Hypersonic aerothermodynamics studies what happens when objects move through the atmosphere at speeds over Mach 5. At these speeds, the air around the object gets compressed, causing extreme heating, shock waves, and chemical reactions like dissociation and ionization. It is essential for designing spacecraft and vehicles that can survive the intense heat and pressure of atmospheric re-entry.

In hypersonic flow, gas-surface interaction involves surface ablation and surface catalysis, which are crucial for managing extreme conditions. Ablation removes material through erosion or vaporization, helping to dissipate heat and protect the structure beneath. Surface catalysis enhances chemical reactions on the surface, affecting gas composition and increasing heat transfer. These processes significantly influence the performance of thermal protection systems, ensuring spacecraft can withstand the intense heat and pressure of re-entry.

Atomic simulation with molecular dynamics (MD) involves simulating the behavior of atoms and molecules over time by solving Newton's equations of motion.

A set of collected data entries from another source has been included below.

(** X16. The loop goes round on infeasibility below the ceiling and on
    nothing else: in every run the packing capability reported
    infeasibility for each attempt but the last, each with a total
    below 50, and the response is what the body of the loop returns for
    the last attempt, entered after one clock reading per earlier
    attempt. *)
Theorem run_decomposition fuel opcut_method start_time clock user_params
    response attempts :
  retry_loop opcut_calculate time_time fuel opcut_method start_time clock
             user_params = Some (response, attempts) →
  ∃ earlier last,
    attempts = earlier ++ [last]
    ∧ (∀ current, current ∈ earlier →
         _get_total_panel_quantity current < 50
         ∧ ∃ panel message,
             first_panel (UserParams.panels current) = Ok panel
             ∧ opcut_calculate opcut_method (opcut_params current panel)
               = common.UnresolvableError message)
    ∧ (attempt opcut_calculate time_time opcut_method start_time
               (clock + length earlier) last).1
      = Return response.
Proof.
  revert clock user_params response attempts.
  induction fuel as [|fuel IH]; intros clock user_params response attempts;
    [done|].
  simpl.
  destruct (attempt opcut_calculate time_time _ _ _ _)
    as [[returned|next] clock'] eqn:Hstep.
  - intros [= <- <-]. exists [], user_params. split; [done|].
    split; [by intros current Hin%elem_of_nil|].
    cbn [length]. by rewrite Nat.add_0_r, Hstep.
  - destruct (retry_loop opcut_calculate time_time fuel _ _ _ _)
      as [[response' attempts']|] eqn:Hloop; [|done].
    simpl. intros [= <- <-].
    pose proof Hstep as Hretry.
    apply attempt_Retry in Hretry as (-> & Hlow & panel & message & Hpanel & Hcall).
    assert (clock' = S clock) as ->.
    { rewrite (attempt_infeasible _ _ _ _ _ _ _ _ Hpanel Hcall) in Hstep.
      rewrite decide_True in Hstep by done. by injection Hstep as <-. }
    destruct (IH _ _ _ _ Hloop) as (earlier & last & -> & Hearlier & Hlast).
    exists (user_params :: earlier), last. split; [done|]. split.
    + intros current [->|Hin]%elem_of_cons; [eauto|by apply Hearlier].
    + cbn [length]. by rewrite Nat.add_succ_r.
Qed.

End RunProperties.

(** X15. A retry hands the packing capability the same item units and
    the same cut width and flag as the attempt before it, and every
    panel unit of that attempt again. *)
Theorem retry_keeps_units user_params panel :
  first_panel (UserParams.panels user_params) = Ok panel →
  ∃ panel',
    first_panel
      (UserParams.panels (_increment_panel_quantities user_params 1))
    = Ok panel'
    ∧ common.items
        (opcut_params (_increment_panel_quantities user_params 1) panel')
      = common.items (opcut_params user_params panel)
    ∧ common.cut_width
        (opcut_params (_increment_panel_quantities user_params 1) panel')
      = common.cut_width (opcut_params user_params panel)
    ∧ common.min_initial_usage
        (opcut_params (_increment_panel_quantities user_params 1) panel')
      = common.min_initial_usage (opcut_params user_params panel)
    ∧ ∀ unit,
        unit ∈ common.panels (opcut_params user_params panel) →
        unit ∈ common.panels
                 (opcut_params (_increment_panel_quantities user_params 1)
                               panel').
Proof.
  intros Hpanel. exists (add_quantity 1 panel).
  unfold opcut_params.
  cbn [common.items common.cut_width common.min_initial_usage common.panels].
  rewrite increment_panels.
  split; [|split; [|split; [done|split; [done|]]]].
  - destruct (UserParams.panels user_params) as [|first others]; [done|].
    simpl in Hpanel. by injection Hpanel as ->.
  - cbn [_increment_panel_quantities UserParams.items].
    rewrite !_expand_items_flat. apply flat_map_ext. intros item.
    apply list_fmap_ext. intros _ i _.
    unfold _transform_item_for_calculation, add_quantity.
    cbn [PanelInput.grain]. done.
  - intros unit. rewrite !_expand_panels_flat.
    intros Hin. apply list_elem_of_In, in_flat_map in Hin
      as (spec & Hspec & Hin).
    apply list_elem_of_In, list_elem_of_fmap in Hin as (i & -> & Hi).
    apply list_elem_of_In, in_flat_map.
    exists (add_quantity 1 spec). split.
    + apply list_elem_of_In, list_elem_of_fmap. exists spec.
      split; [done|]. by apply list_elem_of_In.
    + apply list_elem_of_In, list_elem_of_fmap. exists i. split; [done|].
      unfold range in *. apply elem_of_seqZ in Hi. apply elem_of_seqZ.
      unfold add_quantity. cbn [PanelInput.quantity]. lia.
Qed.

(** ** The further properties on concrete requests *)

Example two_sheet_assembly :
  transform_result two_sheet_result (request [sheet 2] [door; shelf])
  = Ok two_sheet_response.
Proof. vm_compute. reflexivity. Qed.

(** An unknown panel unit whose id holds an apostrophe is reported
    between double quotes. *)
Example apostrophe_assembly :
  transform_result
    {| common.used := Some [placement "o'brien_1" "door_1"];
       common.unused := Some []; common.cuts := None |}
    (request [sheet 1] [door])
  = Raise "KeyError"
      (String double_quote ("o'brien_1" +:+ String double_quote "")).
Proof. vm_compute. reflexivity. Qed.

Example stray_assembly :
  transform_result stray_result (request [sheet 1] [door])
  = Raise "KeyError" "'plank_1'".
Proof. vm_compute. reflexivity. Qed.

(** Two sheets and an offcut have five distinct unit ids. *)
Lemma unit_identifiers_distinct_witness :
  NoDup (PanelInput.name <$> [sheet 2; offcut])
  ∧ NoDup (common.panel_id <$> _expand_panels [sheet 2; offcut]).
Proof.
  assert (Hnames : NoDup (PanelInput.name <$> [sheet 2; offcut])).
  { apply (bool_decide_unpack _). vm_compute. exact I. }
  split; [exact Hnames|].
  exact (proj1 unit_identifiers_distinct [sheet 2; offcut] Hnames).
Defined.

(** Of two item specs named [door] the index keeps the second. *)
Lemma index_last_spec_wins_witness :
  ItemDetails.width
    <$> _create_item_mapping ([door] ++ wide_door :: []) (sheet 1)
          !! unit_id (ItemInput.name wide_door) 0
  = Some 700%Q.
Proof.
  rewrite (proj2 index_last_spec_wins [door] wide_door [] (sheet 1) 0).
  - reflexivity.
  - apply not_elem_of_nil.
  - split; [reflexivity|reflexivity].
Defined.

Lemma total_counts_panel_units_witness :
  len (_expand_panels (UserParams.panels (request [sheet 2; offcut] [door])))
  = _get_total_panel_quantity (request [sheet 2; offcut] [door]).
Proof.
  apply (proj2 (total_counts_panel_units (request [sheet 2; offcut] [door]))).
  repeat constructor; discriminate.
Defined.

Lemma panels_hold_their_placements_witness :
  ∃ details,
    _create_panel_mapping [sheet 2] !! "sheet_1" = Some details
    ∧ PanelOutput.panel_name first_sheet_output = PanelDetails.name details
    ∧ PanelOutput.used_items first_sheet_output
      = (fun used_item =>
           _transform_used_item_for_display used_item
             (_create_item_mapping [door; shelf] (sheet 2)) (sheet 2))
        <$> [placement "sheet_1" "door_1"].
Proof.
  destruct (panels_hold_their_placements two_sheet_result
              (request [sheet 2] [door; shelf]) two_sheet_response (sheet 2)
              first_sheet_output)
    as (details & Hdetails & Hname & _ & _ & Hused & _).
  - vm_compute. reflexivity.
  - reflexivity.
  - apply list_elem_of_here.
  - exists details. split; [exact Hdetails|]. split; [exact Hname|].
    exact Hused.
Defined.

Lemma panels_sorted_and_distinct_witness :
  NoDup (PanelOutput.panel_id <$> CalculationResponse.panels two_sheet_response).
Proof.
  apply (panels_sorted_and_distinct two_sheet_result
           (request [sheet 2] [door; shelf]) two_sheet_response).
  vm_compute. reflexivity.
Defined.

Lemma assembly_succeeds_iff_panels_known_witness :
  (∃ response,
     transform_result stray_result (request [sheet 1] [door]) = Ok response)
  ↔ ∀ id, id ∈ mentioned_panels stray_result →
          id ∈ common.panel_id
                 <$> _expand_panels (UserParams.panels (request [sheet 1] [door])).
Proof.
  apply (assembly_succeeds_iff_panels_known stray_result
           (request [sheet 1] [door])).
  discriminate.
Defined.

Lemma assembly_failure_names_unknown_panel_witness :
  (UserParams.panels (request [sheet 1] [door]) = []
   ∧ "KeyError" = "IndexError" ∧ "'plank_1'" = "list index out of range")
  ∨ ("KeyError" = "KeyError"
     ∧ ∃ id, id ∈ mentioned_panels stray_result
             ∧ ¬ (id ∈ common.panel_id
                         <$> _expand_panels
                               (UserParams.panels (request [sheet 1] [door])))
             ∧ "'plank_1'" = repr id).
Proof.
  apply (assembly_failure_names_unknown_panel stray_result
           (request [sheet 1] [door]) "KeyError" "'plank_1'").
  - repeat constructor.
  - vm_compute. reflexivity.
Defined.

Lemma attempts_progress_witness :
  _get_total_panel_quantity (request [sheet 49] [door])
  = _get_total_panel_quantity (request [sheet 48] [door])
    + Z.of_nat 1 * len (UserParams.panels (request [sheet 48] [door])).
Proof.
  destruct (attempts_progress always_infeasible ticking_clock 3 common.GREEDY
              0%Q 0%nat (request [sheet 48] [door])
              (failure_response (unresolvable_message 50) (Some 2%Q))
              last_three_attempts ltac:(vm_compute; reflexivity))
    as [Hkth _].
  destruct (Hkth 1%nat (request [sheet 49] [door]) eq_refl)
    as (_ & _ & _ & _ & Htotal & _).
  exact Htotal.
Defined.

Lemma response_shape_witness :
  is_Some (CalculationResponse.calculation_time
             (failure_response (unresolvable_message 50) (Some 2%Q))).
Proof.
  apply (response_shape always_infeasible ticking_clock 3 common.GREEDY
           0%Q 0%nat (request [sheet 48] [door])
           (failure_response (unresolvable_message 50) (Some 2%Q))
           last_three_attempts).
  vm_compute. reflexivity.
Defined.

Lemma assembly_error_is_reported_witness :
  ∃ id,
    retry_loop (always_solves stray_result) ticking_clock 1 common.GREEDY
               0%Q 0 (request [sheet 1] [door])
    = Some (failure_response ("KeyError: " +:+ repr id)
              (Some (ticking_clock 1 - 0)%Q),
            [request [sheet 1] [door]]).
Proof.
  destruct (assembly_error_is_reported (always_solves stray_result)
              ticking_clock 0 common.GREEDY 0%Q 0%nat
              (request [sheet 1] [door]) (sheet 1) stray_result "plank_1")
    as (id & _ & _ & Hloop).
  - repeat constructor.
  - reflexivity.
  - reflexivity.
  - apply list_elem_of_here.
  - intros Hin. apply list_elem_of_singleton in Hin. discriminate Hin.
  - exists id. exact Hloop.
Defined.

Lemma empty_panel_list_responses_witness :
  calculate_optimization always_infeasible ticking_clock 0 0
    (request [] [door]) "greedy"
  = Some (failure_response "API Error: list index out of range" None,
          request [] [door], []).
Proof.
  apply (empty_panel_list_responses always_infeasible ticking_clock 0 0
           (request [] [door]) "greedy" common.GREEDY).
  reflexivity.
Defined.

Lemma unknown_method_responses_witness :
  calculate always_infeasible ticking_clock 0 0 (request [sheet 1] [door])
    "simplex"
  = Some (Raise "ValueError" "Unknown method: simplex", []).
Proof.
  apply (unknown_method_responses always_infeasible ticking_clock 0 0
           (request [sheet 1] [door]) "simplex").
  apply (bool_decide_unpack _). vm_compute. exact I.
Defined.

Lemma retry_keeps_units_witness :
  ∃ panel',
    first_panel
      (UserParams.panels
         (_increment_panel_quantities (request [sheet 1; offcut] [door]) 1))
    = Ok panel'
    ∧ common.items
        (opcut_params
           (_increment_panel_quantities (request [sheet 1; offcut] [door]) 1)
           panel')
      = common.items (opcut_params (request [sheet 1; offcut] [door]) (sheet 1)).
Proof.
  destruct (retry_keeps_units (request [sheet 1; offcut] [door]) (sheet 1))
    as (panel' & Hfirst & Hitems & _); [reflexivity|].
  exists panel'. split; [exact Hfirst|exact Hitems].
Defined.

Lemma run_decomposition_witness :
  ∃ earlier last,
    last_three_attempts = earlier ++ [last]
    ∧ ∀ current, current ∈ earlier → _get_total_panel_quantity current < 50.
Proof.
  destruct (run_decomposition always_infeasible ticking_clock 3 common.GREEDY
              0%Q 0%nat (request [sheet 48] [door])
              (failure_response (unresolvable_message 50) (Some 2%Q))
              last_three_attempts ltac:(vm_compute; reflexivity))
    as (earlier & last & Hsplit & Hearlier & _).
  exists earlier, last. split; [exact Hsplit|].
  intros current Hin. exact (proj1 (Hearlier current Hin)).
Defined.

The interactions between particles are modeled using interatomic potentials, which define the forces acting on each atom. MD is used to study material properties at the atomic scale, including diffusion, thermal conductivity, and phase transitions, or even gas-surface interaction in hypersonic flow.

Mesh deformation methods are computational techniques used to modify the shape of a mesh, which is a grid of nodes and elements that represent the geometry of a physical system. These methods are commonly applied in computational fluid dynamics (CFD), finite element analysis (FEA), and other simulations where the geometry changes over time or due to external forces. The goal is to adjust the mesh while maintaining its quality, ensuring that the elements remain well-shaped and avoid issues like distortion or inversion.